* Saved entries
========
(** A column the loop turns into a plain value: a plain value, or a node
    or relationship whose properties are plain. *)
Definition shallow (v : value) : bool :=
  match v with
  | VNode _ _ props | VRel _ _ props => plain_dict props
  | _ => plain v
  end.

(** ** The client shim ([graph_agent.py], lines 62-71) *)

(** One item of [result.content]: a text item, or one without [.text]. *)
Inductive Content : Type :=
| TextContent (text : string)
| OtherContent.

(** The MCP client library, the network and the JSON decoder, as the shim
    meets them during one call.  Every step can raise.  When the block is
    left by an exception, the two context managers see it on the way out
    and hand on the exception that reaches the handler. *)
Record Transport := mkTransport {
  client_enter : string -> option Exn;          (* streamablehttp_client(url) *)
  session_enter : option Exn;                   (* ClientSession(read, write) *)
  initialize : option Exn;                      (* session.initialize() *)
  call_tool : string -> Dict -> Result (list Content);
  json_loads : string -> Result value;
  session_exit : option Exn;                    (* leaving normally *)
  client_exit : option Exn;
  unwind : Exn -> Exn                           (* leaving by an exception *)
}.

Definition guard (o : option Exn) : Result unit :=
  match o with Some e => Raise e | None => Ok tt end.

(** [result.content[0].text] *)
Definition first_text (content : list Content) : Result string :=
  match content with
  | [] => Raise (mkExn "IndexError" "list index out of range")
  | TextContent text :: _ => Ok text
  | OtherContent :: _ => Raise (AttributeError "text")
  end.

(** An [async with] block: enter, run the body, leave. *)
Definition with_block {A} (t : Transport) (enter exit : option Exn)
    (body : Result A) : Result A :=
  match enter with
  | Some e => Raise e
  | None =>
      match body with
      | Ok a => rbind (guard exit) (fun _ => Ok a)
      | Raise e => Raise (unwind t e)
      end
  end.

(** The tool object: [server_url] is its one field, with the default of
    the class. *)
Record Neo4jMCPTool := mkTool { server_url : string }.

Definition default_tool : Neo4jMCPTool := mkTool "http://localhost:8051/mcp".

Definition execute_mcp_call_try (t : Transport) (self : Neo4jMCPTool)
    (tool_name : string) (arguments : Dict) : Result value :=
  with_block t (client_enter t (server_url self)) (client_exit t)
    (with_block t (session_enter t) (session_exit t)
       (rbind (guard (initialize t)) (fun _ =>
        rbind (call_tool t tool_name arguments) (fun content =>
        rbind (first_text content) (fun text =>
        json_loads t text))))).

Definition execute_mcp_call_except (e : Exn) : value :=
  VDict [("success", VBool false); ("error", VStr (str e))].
========
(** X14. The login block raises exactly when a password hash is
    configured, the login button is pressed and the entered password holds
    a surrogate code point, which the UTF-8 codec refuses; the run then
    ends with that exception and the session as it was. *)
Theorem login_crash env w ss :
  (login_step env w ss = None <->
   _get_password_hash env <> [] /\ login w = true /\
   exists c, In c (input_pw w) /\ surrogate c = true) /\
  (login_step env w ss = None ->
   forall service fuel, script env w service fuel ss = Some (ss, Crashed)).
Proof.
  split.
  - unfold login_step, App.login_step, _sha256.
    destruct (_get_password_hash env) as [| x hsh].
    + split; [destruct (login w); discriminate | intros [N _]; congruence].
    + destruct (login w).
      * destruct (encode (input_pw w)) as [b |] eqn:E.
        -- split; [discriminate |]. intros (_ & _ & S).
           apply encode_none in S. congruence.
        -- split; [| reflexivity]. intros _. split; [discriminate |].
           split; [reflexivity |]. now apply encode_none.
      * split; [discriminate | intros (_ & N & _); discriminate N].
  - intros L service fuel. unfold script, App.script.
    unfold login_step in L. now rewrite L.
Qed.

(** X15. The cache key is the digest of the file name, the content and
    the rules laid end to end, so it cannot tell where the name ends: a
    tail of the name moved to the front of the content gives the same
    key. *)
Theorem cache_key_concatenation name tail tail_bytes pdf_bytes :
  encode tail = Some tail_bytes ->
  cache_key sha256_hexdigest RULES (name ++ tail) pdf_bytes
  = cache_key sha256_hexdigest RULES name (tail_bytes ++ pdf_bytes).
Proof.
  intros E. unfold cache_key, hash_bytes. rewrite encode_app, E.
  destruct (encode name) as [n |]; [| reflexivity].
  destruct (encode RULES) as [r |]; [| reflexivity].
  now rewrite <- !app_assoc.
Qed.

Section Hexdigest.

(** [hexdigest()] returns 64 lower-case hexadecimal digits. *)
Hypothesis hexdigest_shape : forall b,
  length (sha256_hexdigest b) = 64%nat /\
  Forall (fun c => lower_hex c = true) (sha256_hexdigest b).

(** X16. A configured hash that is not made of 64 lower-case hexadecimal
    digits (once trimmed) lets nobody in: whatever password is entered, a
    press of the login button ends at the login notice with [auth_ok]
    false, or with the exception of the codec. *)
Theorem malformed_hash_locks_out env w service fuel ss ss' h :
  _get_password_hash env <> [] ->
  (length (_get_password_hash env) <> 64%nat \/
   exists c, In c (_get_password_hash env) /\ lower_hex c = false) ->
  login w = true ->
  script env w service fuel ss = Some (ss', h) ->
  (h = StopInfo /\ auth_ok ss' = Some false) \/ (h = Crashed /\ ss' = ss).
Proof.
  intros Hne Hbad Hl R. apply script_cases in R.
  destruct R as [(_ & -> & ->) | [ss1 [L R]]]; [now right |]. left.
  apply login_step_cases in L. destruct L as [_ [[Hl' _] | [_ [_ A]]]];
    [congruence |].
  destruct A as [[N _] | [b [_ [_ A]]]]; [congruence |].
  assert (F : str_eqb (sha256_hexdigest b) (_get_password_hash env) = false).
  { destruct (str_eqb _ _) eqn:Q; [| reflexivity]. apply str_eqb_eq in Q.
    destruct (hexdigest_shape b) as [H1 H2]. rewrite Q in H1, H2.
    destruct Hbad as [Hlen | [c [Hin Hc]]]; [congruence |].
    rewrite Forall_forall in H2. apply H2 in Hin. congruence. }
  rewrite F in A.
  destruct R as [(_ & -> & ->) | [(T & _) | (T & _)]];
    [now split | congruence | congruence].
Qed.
========
* What this task involves
From the entries above, restate word for word the lines from the line containing "the class. *)" to the line containing "VStr (str e))].", both ends included, and nothing more.

* Your solution
    the class. *)
Record Neo4jMCPTool := mkTool { server_url : string }.

Definition default_tool : Neo4jMCPTool := mkTool "http://localhost:8051/mcp".

Definition execute_mcp_call_try (t : Transport) (self : Neo4jMCPTool)
    (tool_name : string) (arguments : Dict) : Result value :=
  with_block t (client_enter t (server_url self)) (client_exit t)
    (with_block t (session_enter t) (session_exit t)
       (rbind (guard (initialize t)) (fun _ =>
        rbind (call_tool t tool_name arguments) (fun content =>
        rbind (first_text content) (fun text =>
        json_loads t text))))).

Definition execute_mcp_call_except (e : Exn) : value :=
  VDict [("success", VBool false); ("error", VStr (str e))].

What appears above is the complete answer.